Its main system, Skypod, uses mobile robots that travel across warehouse floors and storage racks to retrieve containers and deliver them to workers.

== History ==

Moulin and Heitz founded Exotec after working in industrial and medical robotics. Amazon's acquisition of warehouse robotics company Kiva Systems helped inspire them to start the business.

French online retailer Cdiscount became an early customer. It ordered robots in 2016, before Exotec had completed a working demonstration of its system. In December that year, Exotec raised €3.3 million from investment firms 360 Capital Partners and Breega. The first Skypod robots began operating at Cdiscount's warehouse in Cestas in 2017. Cdiscount later installed the system at its warehouse in Réau.

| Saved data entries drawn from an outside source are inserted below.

(** C23: once the success of a deployment is committed it stays: whatever actions follow, the marker
    remains, evaluation of the deployment never touches the host again, and if no rollback had been
    recorded by then none ever is. *)
Theorem committed_never_rolled_back s s' id m :
  reachable s -> success_json (dir_of id s) = Some m -> rtc step s s' ->
  success_json (dir_of id s') = Some m /\
  (forall env, host (snd (evaluate env id s')) = host s') /\
  (rollback_json (dir_of id s) = None -> rollback_json (dir_of id s') = None).
Proof using L Hkeys.
  intros Hr Hm Hsteps. pose proof (reachable_Inv _ Hr) as Hs. pose proof (steps_Inv _ _ Hsteps Hs) as Hs'.
  assert (Hm' : success_json (dir_of id s') = Some m) by (by apply (le_dirs _ _ (steps_le _ _ Hsteps) id)).
  split_and!; [done| |].
  - intros env. destruct (ok_success _ _ (inv_dirs _ Hs' id) _ Hm') as (g & _ & Hg & _).
    rewrite (evaluate_host env id g s' Hs' Hg). unfold should_restore. rewrite Hm'.
    by rewrite (bool_decide_eq_false_2 (Some m = None)), andb_false_r by done.
  - clear Hm' Hs' Hr. induction Hsteps as [|s s1 s2 Hstep Hrest IH]; [done|]. intros Hn.
    assert (Hm1 : success_json (dir_of id s1) = Some m)
      by (by apply (le_dirs _ _ (steps_le _ _ (rtc_once _ _ Hstep)) id)).
    apply IH; [done|by eapply steps_Inv; [apply rtc_once|]|].
    destruct Hstep as [a s| |]; [|done..]. by rewrite perform_marked; [|done|rewrite Hm].
Qed.

(** arming again the deployment that is active writes nothing: the answer is [armed] for the
    same record and an error for another.  A generation record that a crash kept from being written
    is therefore not written by the retry. *)
Theorem arm_retry_writes_nothing env input r s :
  verifyGuard input = Ok r -> is_active (dir_of (id_of r) s) = true -> store (snd (arm env input s)) = store s.
Proof using.
  intros Hr Ha. apply (wp_lock_cases env _ (fun s' => store s' = store s) s); [done..|]. intros _ l.
  apply wp_bind; eapply wp_run; [unfold lift; by rewrite Hr|]. cbv beta iota.
  controller_steps; try done.
  match goal with Hb : bool_decide _ = false |- _ => apply bool_decide_eq_false in Hb; destruct Hb end.
  by apply active_elem.
Qed.
(** [canonicalJson(undefined)] is [undefined], and the digest of [undefined] throws.
    Source: src/receipts/receipt.ts:109-111 (resultDigest) *)
Definition resultDigest (v : json) : result exn string :=
  match canonicalJson v with
  | Some text => Ok (sha256Hex text)
  | None => Err (PlainError "The data argument must be of type string")
  end.

(** ** Verification *)

Definition v1_fields : list string :=
  ["requestId"; "operation"; "subject"; "authorityClass"; "resultDigest"; "timestamp"; "machineIdSha256";
   "hostname"]%string.

Definition v2_fields : list string :=
  ["requestId"; "operation"; "subject"; "authorityClass"; "requestDigest"; "requestFingerprint"; "resultDigest";
   "timestamp"; "startedAt"; "completedAt"; "machineIdSha256"; "hostname"; "release"]%string.

(** The fields a version signs. *)
Definition signed_fields (version : json) : option (list string) :=
  if version === JStr "1.0.0" then Some v1_fields
  else if version === JStr "2.0.0" then Some v2_fields
  else None.

(** The text whose signature is checked. *)
Definition receipt_body (receipt : props json) : option string :=
  match signed_fields (prop "receiptSchemaVersion" receipt) with
  | Some fields => Some (signing_body (select fields receipt) (prop "receiptId" receipt))
  | None => None
  end.

(** Source: src/receipts/verify.ts:13-21 (verifyInput) *)
Definition verifyInput (input receipt : props json) (publicKey : PublicKey) : bool :=
  match prop "signature" receipt with
  | JStr signature => verifyEd25519 (signing_body input (prop "receiptId" receipt)) signature publicKey
  | _ => false
  end.

(** Source: src/receipts/verify.ts:23-58 (verifyReceipt) *)
Definition verifyReceipt (receipt : props json) (publicKey : PublicKey) : bool :=
  if prop "receiptSchemaVersion" receipt === JStr "1.0.0" then
    verifyInput (select v1_fields receipt) receipt publicKey
  else if prop "receiptSchemaVersion" receipt === JStr "2.0.0" then
    verifyInput (select v2_fields receipt) receipt publicKey
  else false.

(** ** Signed receipts verify *)

Lemma Forall_optional (P : string * json -> Prop) k v :
  (forall x, v = Some x -> P (k, x)) -> Forall P (optional k v).
Proof using. destruct v; cbn; intros H; [by apply Forall_singleton, H|constructor]. Qed.

(** The date of a release is a number or a string. *)
Definition scalar (v : json) : bool := match v with JNum _ | JStr _ => true | _ => false end.
Definition release_ok (r : ReceiptReleaseIdentity) : bool :=
  match rl_sourceDateEpoch r with Some v => scalar v | None => true end.

Lemma release_plain r : release_ok r = true -> plain (release_json r) = true.
Proof using.
  destruct r as [? ? a b c d e]. unfold release_ok, release_json. cbn. intros He.
  destruct a, b, c, d, e as [[]|]; try discriminate He; vm_compute; reflexivity.
Qed.

Lemma input_plain i : release_ok (in_release i) = true -> plain (JObj (input_json i)) = true.
Proof using.
  intros H. apply plain_literal; [vm_compute; reflexivity|].
  repeat constructor. by apply release_plain.
Qed.

Lemma body_plain input id :
  plain (JObj input) = true -> plain id = true -> "receiptId"%string ∉ keys input -> "digest"%string ∉ keys input ->
  plain (JObj (input ++ [("receiptId", id); ("digest", JStr (buildReceiptDigest input))]%string)) = true.
Proof using.
  intros (Hn & Hp & Hall)%plain_obj Hid H1 H2. apply plain_obj. unfold keys in *.
  rewrite List.map_app. cbn [List.map fst]. split_and!.
  - apply NoDup_app. split_and!; [done| |].
    + intros x Hx [->|[->|[]%not_elem_of_nil]%elem_of_cons]%elem_of_cons; contradiction.
    + by apply (bool_decide_eq_true_1 (NoDup _)).
  - rewrite elem_of_app, !elem_of_cons. intros [?|[E|[E|[]%not_elem_of_nil]]]; [done|discriminate E|discriminate E].
  - apply Forall_app. split; [done|]. by repeat constructor.
Qed.

(** The names of the fields, in the order of the code that signs. *)
Lemma input_keys i : Permutation (keys (input_json i)) v2_fields /\ NoDup (keys (input_json i)).
Proof using.
  split; [|by apply (bool_decide_eq_true_1 (NoDup _))].
  apply NoDup_Permutation; [by apply (bool_decide_eq_true_1 (NoDup _))..|].
  intros x. split; revert x; apply Forall_forall; (apply (bool_decide_eq_true_1 (Forall _ _)); reflexivity).
Qed.

Lemma input_selected i id sig key :
  Permutation (input_json i) (select v2_fields
    ([("receiptSchemaVersion", JStr RECEIPT_SCHEMA_VERSION); ("protocolVersion", JStr PROTOCOL_VERSION);
      ("receiptId", id)]%string ++ input_json i ++ [("signature", sig); ("keyId", key)]%string)).
Proof using.
  destruct (input_keys i) as [Hp Hn].
  transitivity (select v2_fields (input_json i)); [symmetry; by apply select_perm|reflexivity].
Qed.

Lemma signing_body_perm input input' id :
  plain (JObj input) = true -> plain id = true -> "receiptId"%string ∉ keys input -> "digest"%string ∉ keys input ->
  Permutation input input' -> signing_body input id = signing_body input' id.
Proof using.
  intros Hp Hid H1 H2 Hperm. unfold signing_body.
  assert (E : buildReceiptDigest input = buildReceiptDigest input')
    by (unfold buildReceiptDigest; f_equal; by apply canonical_obj_perm).
  rewrite <- E. apply canonical_obj_perm; [by apply body_plain|by apply Permutation_app_tail].
Qed.

Lemma signed_receipt_verifies (L : CryptoLaws C) (i : ReceiptInputV2) (k : PrivateKey) (keyId : string) :
  release_ok (in_release i) = true -> verifyReceipt (signReceipt i k keyId) (public_half k) = true.
Proof using.
  intros Hr. unfold verifyReceipt.
  change (prop "receiptSchemaVersion" (signReceipt i k keyId)) with (JStr "2.0.0").
  rewrite (bool_decide_eq_false_2 (JStr "2.0.0" = JStr "1.0.0")), bool_decide_eq_true_2 by (done || discriminate).
  unfold verifyInput, signReceipt. cbv zeta. set (id := slice _ 0 32). set (sig := signEd25519 _ k).
  match goal with |- context [prop "signature" ?r] => change (prop "signature" r) with (JStr sig);
    change (prop "receiptId" r) with (JStr id) end.
  rewrite <- (signing_body_perm (input_json i)); [apply verify_sign|by apply input_plain|done| | |apply input_selected].
  - apply (bool_decide_eq_true_1 (not _)). reflexivity.
  - apply (bool_decide_eq_true_1 (not _)). reflexivity.
Qed.
(* ===== verification/Connection.v ===== *)
(** * One connection ([src/server.ts], [handleConnection])

    The handshake and the dispatch of the frames of one socket.  A handler of a [data] event walks
    the frames of its chunk and stops at each request until the operation has ended; the socket may
    deliver more chunks meanwhile, whose handlers share the reader and the flag of the handshake.
    What a handler does to the socket, or to the rest of the supervisor, is a list of actions. *)

From S2P Require Import Prelude Bytes Json Errors Config Frame.

#[global] Open Scope Z_scope.

Inductive action :=
| SendError (requestId code message : string)
| SendWelcome (requestId : string)
| SendPong (requestId : string)
| HandleRequest (payload : buffer) (negotiatedAlgorithm : option string)
| Destroy.

#[global] Instance action_eq_dec : EqDecision action.
Proof. solve_decision. Defined.

(** A connection: the reader, the two variables of the closure, and the frames that each suspended
    handler has left. *)
Record Connection := {
  reader : FrameReaderState;
  handshaken : bool;
  negotiatedAlgorithm : option string;
  suspended : list (list DecodedFrame);
  destroyed : bool
}.

(** Source: src/server.ts:104-106 (handleConnection) *)
Definition connected : Connection := {|
  reader := createFrameReader; handshaken := false; negotiatedAlgorithm := None; suspended := []; destroyed := false
|}.

Definition nil_uuid : string := "00000000-0000-0000-0000-000000000000".

(** The [code] and the [message] of the errors of the reader. *)
Definition protocol_error (e : ProtocolError) : string * string :=
  match e with
  | truncated_frame => ("truncated_frame", "Frame header truncated")
  | invalid_magic => ("invalid_magic", "Invalid frame magic")
  | frame_too_large => ("frame_too_large", "Frame payload exceeds maximum size")
  | RangeError => ("protocol_error", "The value is out of range")
  | OutOfFuel => ("protocol_error", "")
  end%string.
(** ** The cut of the stream into chunks does not matter *)

Section Chunks.
Context {C : Crypto} (manifest : ExtractableReleaseManifest) (expected : gmap string ReleaseFileEntry)
  (limits : StrictArchiveLimits).

Abbreviation turn := (consume_turn manifest expected limits).
Abbreviation loop := (consume_loop manifest expected limits).
Abbreviation feed := (consume manifest expected limits).
Abbreviation finish := (finishActiveFile manifest).
Abbreviation block := (header_block manifest expected limits).

Definition hb_ok (x : Extractor) : Prop := (length (headerBuffer x) < 512)%nat.

Lemma finish_header x x' : finish x = Ok x' -> headerBuffer x' = headerBuffer x.
Proof using.
  unfold finishActiveFile. destruct (activeFile x) as [a|]; [|by intros [= <-]].
  rewrite !ensure_bind. by intros (_ & _ & (m & _ & [= <-])%bind_Ok).
Qed.

Lemma startRoot_header h x x' : startRoot h x = Ok x' -> headerBuffer x' = headerBuffer x.
Proof using. unfold startRoot. rewrite ensure_bind, require_bind. by intros (_ & _ & [= <-]). Qed.

Lemma startEntry_header h x x' :
  startEntry manifest expected limits h x = Ok x' -> headerBuffer x' = headerBuffer x.
Proof using.
  unfold startEntry. rewrite !ensure_bind. intros (_ & _ & _ & H). destruct (bool_decide _); [by apply startRoot_header in H|].
  rewrite ensure_bind in H. destruct H as (_ & (e & _ & (m & _ & H)%bind_Ok)%bind_Ok).
  rewrite !ensure_bind in H. destruct H as (_ & _ & _ & _ & (target & _ & H)%bind_Ok). destruct (p_type h).
  - apply bind_Ok in H as (t & _ & H). destruct (_ && _) in H; [by apply finish_header in H|by injection H as <-].
  - apply bind_Ok in H as (t & _ & H). rewrite ensure_bind in H. by destruct H as (_ & [= <-]).
Qed.

Lemma block_header h x x' : block h x = Ok x' -> headerBuffer x' = headerBuffer x.
Proof using.
  unfold header_block. destruct (forallb zero h); [by intros [= <-]|]. rewrite ensure_bind.
  intros (_ & (p & _ & H)%bind_Ok). by apply startEntry_header in H.
Qed.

In June 2018, Exotec raised another €15 million in a funding round led by Iris Capital. By September, the company was assembling robots in Croix and preparing to expand into other European markets.

By September 2020, Exotec had opened offices in Atlanta and Tokyo. That month, it raised US$90 million in a funding round led by 83North to support development, manufacturing, and international expansion.

In January 2022, Exotec raised US$335 million at a valuation of US$2 billion. Goldman Sachs Asset Management led the funding round.

In early 2026, Exotec opened its global headquarters in Wasquehal. Named Imaginarium, the approximately 25000 m2 facility brought together research, production, and offices that had previously occupied several sites.

== Technology ==

Exotec supplies warehouse systems that combine robots, storage racks, containers, workstations, and software. Skypod robots move across the floor and climb racks to collect containers. They deliver these to workers, who select the items needed for each order. The robots also carry containers back to storage when goods are restocked.

Skypod robots move individual containers rather than entire shelving units. They use laser navigation to find their way around and return to charging stations automatically. Installations can be expanded by adding robots and racks.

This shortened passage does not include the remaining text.